6.102°S, 105.423°E; summit elev. 813 m

All times are local (unless otherwise noted)


Volcanic activity continued through January-March 1995, sending grayish white plumes 150-500 m above the summit. Sounds like thunder were sometimes heard at the VSI observatory . . . and glow was visible at night as high as 50 m above the summit. The daily number of explosions in January and early February fluctuated between 50 and 150 events.

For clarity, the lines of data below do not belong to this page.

(** * The agent Helm config data source of the HCS provider

    A shallow embedding of
    [internal/provider/data_source_agent_helm_config.go]:
    the template [helmConfigTemplate], the renderer [generateHelmConfig]
    and the read function [dataSourceAgentHelmConfigRead].

    Go strings are byte sequences; they are modelled as [string], whose
    characters are the bytes.  Runes and integers are [Z]. *)

From Stdlib Require Import ZArith Ascii Lia.
From stdpp Require Import gmap strings.

Local Open Scope Z_scope.
#[local] Arguments String.append !_ _ / : simpl nomatch.

(** ** Bytes *)

Definition byteZ (c : ascii) : Z := Z.of_N (N_of_ascii c).
Definition byte_of_Z (z : Z) : ascii := ascii_of_N (Z.to_N (z mod 256)).

(** The double quote, the single quote and the backslash. *)
Definition dquote : ascii := "034"%char.
Definition squote : ascii := "039"%char.
Definition backslash : ascii := "092"%char.

Definition str1 (c : ascii) : string := String c EmptyString.

(** [lowerhex] of strconv: the digit for a value in 0..15. *)
Definition lowerhex (d : Z) : ascii :=
  match String.get (Z.to_nat d) "0123456789abcdef" with
  | Some c => c
  | None => "0"%char
  end.

(** ** unicode/utf8 *)

Definition RuneError : Z := 0xFFFD.
Definition RuneSelf : Z := 0x80.
Definition MaxRune : Z := 0x10FFFF.
Definition surrogateMin : Z := 0xD800.
Definition surrogateMax : Z := 0xDFFF.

From mid-February to mid-March the average number of explosions increased to 150-200 events/day (figure 10).

Figure (see Caption) Figure 10. Daily number of explosion earthquakes (bars) and height of the ash plume (line) at Krakatau, January-March 1995. Courtesy of VSI.

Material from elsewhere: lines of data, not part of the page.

(** * fastapi_rest_utils: bulk registration of a viewset's routes

    A shallow embedding of [fastapi_rest_utils/router.py]
    ([RestRouter.register_viewset]) and of the descriptor contract of
    [fastapi_rest_utils/protocols.py], with the properties of the
    registration loop proved over it. *)

From stdpp Require Import gmap strings list fin_maps.

Set Warnings "-register-all".

(** ** Python values and exceptions *)

(** The values that descriptors and keyword overrides carry ([Any] in the
    type hints).  [VObj] stands for an opaque object (a [Depends(...)]
    marker, a schema class), known by its identity only. *)
Inductive Value : Type :=
  | VNone
  | VBool (b : bool)
  | VInt (n : Z)
  | VStr (s : string)
  | VList (xs : list Value)
  | VDict (items : list (string * Value))
  | VObj (id : nat).

Inductive Exn : Type :=
  | AttributeError (attr : string)
  | TypeError (msg : string)
  | FrameworkError (msg : string).

(** ** protocols.py: the route descriptor *)

(** [RouteConfigDict]: [path], [method], [endpoint_name] are the keys the
    loop subscripts; every other key is read with [.get] or not at all, so
    it is optional here ([None] is an absent key). *)
Module RouteConfigDict.
Record t : Type := mk {
  path : string;
  method : string;
  endpoint_name : string;
  response_model : option Value;
  dependencies : option (list Value);
  tags : option (list string);
  openapi_extra : option Value;
  name : option string;
  summary : option string;
  description : option string;
  deprecated : option bool;
  include_in_schema : option bool;
  kwargs : option Value
}.
End RouteConfigDict.

(** A viewset class: the attribute names that resolve on its instances and
    what [routes_config()] returns on a fresh instance. *)
Record ViewsetClass : Type := {
  attributes : gset string;
  cls_routes_config : list RouteConfigDict.t
}.

(** An instance, known by the order of its construction. *)
Record Viewset : Type := {
  instance_id : nat;
  instance_class : ViewsetClass
}.

(** What [getattr(viewset, name)] yields: the attribute [bound_name] resolved
    on (bound to) the instance [bound_self]. *)
Record Endpoint : Type := {
  bound_self : nat;
  bound_name : string
}.

(** ** The router's route table *)

(** One entry of [self.routes]: the arguments [add_api_route] was called
    with, the remaining keyword overrides in [kwargs]. *)
Module APIRoute.
Record t : Type := mk {
  path : string;
  endpoint : Endpoint;
  methods : list string;
  tags : option (list string);
  response_model : Value;
  openapi_extra : Value;
  dependencies : list Value;
  kwargs : gmap string Value
}.
End APIRoute.

(** The state a registration runs in: the router's route table and the
    number of viewset instances constructed so far. *)
Record World : Type := {
  routes : list APIRoute.t;
  constructed : nat
}.

(** ** State and exceptions

    A raised exception keeps the state reached so far: Python does not undo
    the mutations made before the [raise]. *)
Definition M (A : Type) : Type := World → World * (Exn + A).

#[global] Instance M_ret : MRet M := λ A x w, (w, inr x).

#[global] Instance M_bind : MBind M := λ A B f m w,
  match m w with
  | (w', inl e) => (w', inl e)
  | (w', inr x) => f x w'
  end.

Definition raise {A : Type} (e : Exn) : M A := λ w, (w, inl e).

(** ** Python primitives used by the loop *)

(** [viewset_class()]: the class is the caller's code; its constructor is
    taken to return, and the instance gets the next identity. *)
Definition construct (viewset_class : ViewsetClass) : M Viewset := λ w,
  ({| routes := routes w; constructed := S (constructed w) |},
   inr {| instance_id := constructed w; instance_class := viewset_class |}).

(** [viewset.routes_config()]: the caller's code again, taken to return
    the class's descriptor sequence and to leave the router alone. *)
Definition routes_config (viewset : Viewset) : M (list RouteConfigDict.t) :=
  mret (cls_routes_config (instance_class viewset)).

(** [getattr(viewset, name)]: the attribute bound to the instance, or
    [AttributeError]. *)
Definition getattr (viewset : Viewset) (name : string) : M Endpoint :=
  if decide (name ∈ attributes (instance_class viewset))
  then mret {| bound_self := instance_id viewset; bound_name := name |}
  else raise (AttributeError name).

Geologic Background. The renowned volcano Krakatau (frequently misstated as Krakatoa) lies in the Sunda Strait between Java and Sumatra. Collapse of the ancestral Krakatau edifice, perhaps in 416 or 535 CE, formed a 7-km-wide caldera. Remnants of this ancestral volcano are preserved in Verlaten and Lang Islands; subsequently Rakata, Danan, and Perbuwatan volcanoes were formed, coalescing to create the pre-1883 Krakatau Island. Caldera collapse during the catastrophic 1883 eruption destroyed Danan and Perbuwatan, and left only a remnant of Rakata. This eruption, the 2nd largest in Indonesia during historical time, caused more than 36,000 fatalities, most as a result of devastating tsunamis that swept the adjacent coastlines of Sumatra and Java. Pyroclastic surges traveled 40 km across the Sunda Strait and reached the Sumatra coast. After a quiescence of less than a half century, the post-collapse cone of Anak Krakatau (Child of Krakatau) was constructed within the 1883 caldera at a point between the former cones of Danan and Perbuwatan. Anak Krakatau has been the site of frequent eruptions since 1927.

Information Contacts: W. Tjetjep, VSI.